Напротив, чуть наискосок от «Царь–шапки», две молоденькие девчонки начали раскладывать товар из огромных полосатых баулов. И это тоже были шапки. Похоже, всё больше из кролика. Рядом с ними нарисовался какой–то долговязый. Он косо посмотрел в сторону «Царь–шапки», что–то жестами показал девушкам и испарился.
– Девушки, это вы глухонемые? – громко спросил Лёвка упакованных в яркие – зелёный и жёлтый – китайские пуховики девчонок. Для полного светофора им не хватало только красного.
– Мы, – охотно подтвердила зелёная и кокетливо прищурилась: – А что?
– Тогда – актуальный анекдот! Объявление в столовой для глухонемых: «Когда я ем – я как всегда!», – и Лёвка довольно захохотал.
– Чего это так дорого–то? – изумился Гоша, разглядывая ценники конкурентов. – За кролика–то! У нас ондатра и та немногим дороже!
– Здесь не мы диктуем условия, – пожала плечами жёлтая. – Мы тут временно. И товар не наш. За сколько сказали, за столько и продаём. Ладно, мальчики, некогда, нам торговать надо. Видите, уже народ пошёл?
Народу и вправду заметно прибавилось. И это уже, похоже, были именно покупатели. Наскоро переобувшись в валенки, новоявленные коммерсанты почувствовали себя вполне в своей тарелке.

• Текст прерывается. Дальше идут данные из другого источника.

(* ===== verification/Messages.v ===== *)
(** * Message payloads ([worker/src/protocol.js], lines 170-353)

    The [version], [addr] and [addrv2] payloads.  Offsets are exact integers as
    long as they are sums of small constants; where the code adds a length
    taken from the wire, the sum is the rounded one of JavaScript ([num_add]). *)

From Stdlib Require Import String.
From S2P Require Import Prelude JsText Utf8 Varint Ip Base32.

Import Utf8 Varint Ip Base32.

Module Messages.

Definition P2P_PROTOCOL_VERSION : Z := 70017.

Definition packUint64 (n : Z) : bytes := le_split 8 n.

(** [Number(dv.getBigUint64(offset, true))] *)
Definition readUint64 (buf : bytes) (offset : Z) : res Z :=
  v ← getUintLE 8 buf offset; Ok (to_double v).

(** [p2pEncodeAddr(ip, port, services, time)]; [time] is [null] in "version". *)
Definition p2pEncodeAddr (ip : jsstr) (port services : Z) (time : option Z) : res bytes :=
  let t := match time with Some t => le_split 4 t | None => [] end in
  ip16 ← p2pEncodeIp ip;
  Ok (t ++ packUint64 services ++ ip16 ++ be_split 2 port).

(** [p2pBuildVersionPayload(theirIp, theirPort, userAgent)]; the random nonce
    and [Date.now()] are arguments. *)
Definition p2pBuildVersionPayload (theirIp : jsstr) (theirPort : Z) (userAgent : jsstr)
    (nonce : bytes) (now_ms : Z) : res bytes :=
  let ua := text_encode userAgent in
  let version := le_split 4 P2P_PROTOCOL_VERSION in
  let services := packUint64 0 in
  let timestamp := packUint64 (now_ms / 1000) in
  addrRecv ← p2pEncodeAddr theirIp theirPort 0 None;
  addrFrom ← p2pEncodeAddr (jss "0.0.0.0") 0 0 None;
  let uaLen := p2pVarint (len ua) in
  let startHeight := le_split 4 0 in
  let relay := [Byte.x00] in
  Ok (version ++ services ++ timestamp ++ addrRecv ++ addrFrom ++ nonce ++ uaLen ++ ua
      ++ startHeight ++ relay).

Record VersionInfo := {
  version : Z; services : Z; subver : jsstr; startHeight : Z
}.

(** [if (len >= offset + n) offset += n] *)
Definition skip (n length offset : Z) : Z := if offset + n <=? length then offset + n else offset.

(** The [subver] part of [p2pParseVersionPayload]: the text and the new offset. *)
Definition parse_subver (payload : bytes) (offset : Z) : res (jsstr * Z) :=
  if offset <? len payload then
    vi ← p2pReadVarint payload offset;
    match vi with
    | Some (strLen, newOffset) =>
      let e := num_add newOffset strLen in
      if e <=? len payload then Ok (text_decode (slice payload newOffset e), e)
      else Ok ([], offset)
    | None => Ok ([], offset)
    end
  else Ok ([], offset).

Первого покупателя ждали недолго. Они прямо почувствовали: это он, – когда довольно приличного вида мужик с дородной женой остановились около шапочного прилавка девчонок. По обрывкам реплик было ясно, что соотношение цена–качество им не нравится. Кролика они даже примерять не стали.
– Говорил тебе, в магазин нормальный надо ехать, – недовольно выговаривал жене мужчина. Та в ответ лишь упрямо поджимала губы.

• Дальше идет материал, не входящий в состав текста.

(* ===== verification/Sha2.v ===== *)
(** * SHA-256

    [crypto.subtle.digest('SHA-256', _)] of the platform, after FIPS 180-4.
    [worker/src/protocol.js] takes the checksums of its messages from it.  The
    components only rely on the length of the digest; this definition lets
    their examples run on the bytes a real node would send. *)

From Stdlib Require Import String.
From S2P Require Import Prelude JsText.

Module Sha2.

(** ** 32-bit words *)

Definition word (x : Z) : Z := Z.land x 0xffffffff.
Definition wadd (x y : Z) : Z := word (x + y).
Definition rotr (n x : Z) : Z := Z.lor (Z.shiftr x n) (word (Z.shiftl x (32 - n))).
Definition wnot (x : Z) : Z := Z.lxor x 0xffffffff.

Definition ch (x y z : Z) : Z := Z.lxor (Z.land x y) (Z.land (wnot x) z).
Definition maj (x y z : Z) : Z := Z.lxor (Z.lxor (Z.land x y) (Z.land x z)) (Z.land y z).
Definition big_sigma0 (x : Z) : Z := Z.lxor (Z.lxor (rotr 2 x) (rotr 13 x)) (rotr 22 x).
Definition big_sigma1 (x : Z) : Z := Z.lxor (Z.lxor (rotr 6 x) (rotr 11 x)) (rotr 25 x).
Definition small_sigma0 (x : Z) : Z := Z.lxor (Z.lxor (rotr 7 x) (rotr 18 x)) (Z.shiftr x 3).
Definition small_sigma1 (x : Z) : Z := Z.lxor (Z.lxor (rotr 17 x) (rotr 19 x)) (Z.shiftr x 10).

(** ** The constants

    The first 32 bits of the fractional parts of the square roots of the first
    eight primes and of the cube roots of the first 64. *)

Definition is_prime (n : Z) : bool :=
  forallb (fun d => negb (n mod d =? 0)) (List.map Z.of_nat (seq 2 (Z.to_nat n - 2))).

Definition primes : list Z := List.filter is_prime (List.map Z.of_nat (seq 2 310)).

(** The integer cube root of [n < 2^108], bit by bit. *)
Fixpoint cube_root_bits (k : nat) (n r : Z) : Z :=
  match k with
  | O => r
  | S k' => let t := r + 2 ^ Z.of_nat k' in cube_root_bits k' n (if t * t * t <=? n then t else r)
  end.

Definition cube_fraction (p : Z) : Z := cube_root_bits 36 (p * 2 ^ 96) 0 mod 2 ^ 32.
Definition square_fraction (p : Z) : Z := Z.sqrt (p * 2 ^ 64) mod 2 ^ 32.

Definition round_constants : list Z := Eval vm_compute in List.map cube_fraction primes.
Definition initial_words : list Z := Eval vm_compute in List.map square_fraction (take 8 primes).

Record state := { s_a : Z; s_b : Z; s_c : Z; s_d : Z; s_e : Z; s_f : Z; s_g : Z; s_h : Z }.

Definition initial_state : state :=
  let h n := nth n initial_words 0 in
  {| s_a := h 0%nat; s_b := h 1%nat; s_c := h 2%nat; s_d := h 3%nat;
     s_e := h 4%nat; s_f := h 5%nat; s_g := h 6%nat; s_h := h 7%nat |}.

(** ** The message schedule and the rounds *)

Definition round (s : state) (k w : Z) : state :=
  let t1 := wadd (s_h s) (wadd (big_sigma1 (s_e s)) (wadd (ch (s_e s) (s_f s) (s_g s)) (wadd k w))) in
  let t2 := wadd (big_sigma0 (s_a s)) (maj (s_a s) (s_b s) (s_c s)) in
  {| s_a := wadd t1 t2; s_b := s_a s; s_c := s_b s; s_d := s_c s;
     s_e := wadd (s_d s) t1; s_f := s_e s; s_g := s_f s; s_h := s_g s |}.

(** The last sixteen words of the schedule, and the one after them. *)
Definition next_word (ws : list Z) : Z :=
  wadd (small_sigma1 (nth 14 ws 0)) (wadd (nth 9 ws 0) (wadd (small_sigma0 (nth 1 ws 0)) (nth 0 ws 0))).

Fixpoint rounds (ks : list Z) (ws : list Z) (s : state) : state :=
  match ks, ws with
  | k :: ks', w :: ws' => rounds ks' (ws' ++ [next_word ws]) (round s k w)
  | _, _ => s
  end.

Definition add_state (x y : state) : state :=
  {| s_a := wadd (s_a x) (s_a y); s_b := wadd (s_b x) (s_b y); s_c := wadd (s_c x) (s_c y);
     s_d := wadd (s_d x) (s_d y); s_e := wadd (s_e x) (s_e y); s_f := wadd (s_f x) (s_f y);
     s_g := wadd (s_g x) (s_g y); s_h := wadd (s_h x) (s_h y) |}.

(** Big-endian words. *)
Fixpoint words (bs : bytes) : list Z :=
  match bs with
  | b0 :: b1 :: b2 :: b3 :: bs' =>
    Z.lor (Z.shiftl (byte.unsigned b0) 24)
      (Z.lor (Z.shiftl (byte.unsigned b1) 16) (Z.lor (Z.shiftl (byte.unsigned b2) 8) (byte.unsigned b3)))
    :: words bs'
  | _ => []
  end.

(** ** Padding and the blocks *)

Definition pad (bs : bytes) : bytes :=
  bs ++ [Byte.x80] ++ replicate (Z.to_nat ((55 - len bs) mod 64)) Byte.x00 ++ be_split 8 (8 * len bs).

Definition compress (s : state) (block : list Z) : state := add_state s (rounds round_constants block s).

(** One step per block; the padded message has [length / 64] of them. *)
Fixpoint blocks (n : nat) (ws : list Z) (s : state) : state :=
  match n with
  | O => s
  | S n' => blocks n' (drop 16 ws) (compress s (take 16 ws))
  end.

Definition sha256_digest (bs : bytes) : bytes :=
  let p := pad bs in
  let s := blocks (length p / 64)%nat (words p) initial_state in
  concat (List.map (be_split 4) [s_a s; s_b s; s_c s; s_d s; s_e s; s_f s; s_g s; s_h s]).

Lemma sha256_digest_length bs : length (sha256_digest bs) = 32%nat.
Proof.
  unfold sha256_digest. cbv zeta. cbn [List.map concat]. unfold be_split.
  by rewrite !length_app, !List.length_rev, !length_le_split.
Qed.

(** The padded message consists of whole blocks. *)
Lemma pad_blocks bs : exists n, length (pad bs) = (64 * n)%nat.
Proof.
  unfold pad, be_split. rewrite !length_app, length_replicate, List.length_rev, length_le_split.
  exists (Z.to_nat ((len bs + 9 + (55 - len bs) mod 64) / 64)). cbn [length].
  pose proof (Z.mod_pos_bound (55 - len bs) 64 ltac:(lia)). unfold len in *.
  pose proof (Z.div_mod (55 - Z.of_nat (length bs)) 64 ltac:(lia)).
  replace (Z.of_nat (length bs) + 9 + (55 - Z.of_nat (length bs)) mod 64)
    with ((1 - (55 - Z.of_nat (length bs)) / 64) * 64) by lia.
  rewrite Z.div_mul by lia. lia.
Qed.

(** ** Test vectors *)

Definition hex (bs : bytes) : jsstr := concat (List.map (fun b => pad_start 2 (to_string 16 (byte.unsigned b))) bs).

Definition ascii_bytes (s : String.string) : bytes := String.list_byte_of_string s.

Example sha256_empty :
  hex (sha256_digest []) = jss "e3b0c44298fc1c149afbf4c8996fb92427ae41e4649b934ca495991b7852b855".
Proof. vm_compute. reflexivity. Qed.

Example sha256_abc :
  hex (sha256_digest (ascii_bytes "abc")) = jss "ba7816bf8f01cfea414140de5dae2223b00361a396177a9cb410ff61f20015ad".
Proof. vm_compute. reflexivity. Qed.

(** Two blocks. *)
Example sha256_two_blocks :
  hex (sha256_digest (ascii_bytes "abcdbcdecdefdefgefghfghighijhijkijkljklmklmnlmnomnopnopq"))
  = jss "248d6a61d20638b8e5c026930c3e6039a33ce45964ff2167f6ecedd419db06c1".
Proof. vm_compute. reflexivity. Qed.

End Sha2.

Но наконец они обратили внимание и на «Царь–шапку».
– Вот смотри, это уже поприличнее, – потянула она мужа в сторону улыбающегося как бы просто так Лёвки.
– Если поприличнее, то цены запредельные, поди, – продолжал ворчать мужик. Но послушно двинулся вслед за женой.
– Ондатра! Солидные шапки для солидных господ! По цене изготовителя! – разорялся Лёвка, делая вид, что совершенно не видит направляющуюся в его сторону пару.
Узнав цену, жена ахнула, а муж, примеривая перед зеркалом шапку, солидно крякнул:
– Ишь ты, для солидных господ? А что? Ничего вроде.
Глухонемые появились после полудня. Точнее, сначала появился запыхавшийся Антошка – Красная Шапка:
– Идут. Их шесть. Вы товар приберите, а то ведь попортят, – он быстро махнул ручкой и скрылся за соседней палаткой. От греха подальше, но глазёнками из безопасного места посвёркивал – любопытно ведь, чем дело кончится.
– Не надо, – остановил Нур Лёвку, который было раскрыл упаковочную коробку. – Подождём.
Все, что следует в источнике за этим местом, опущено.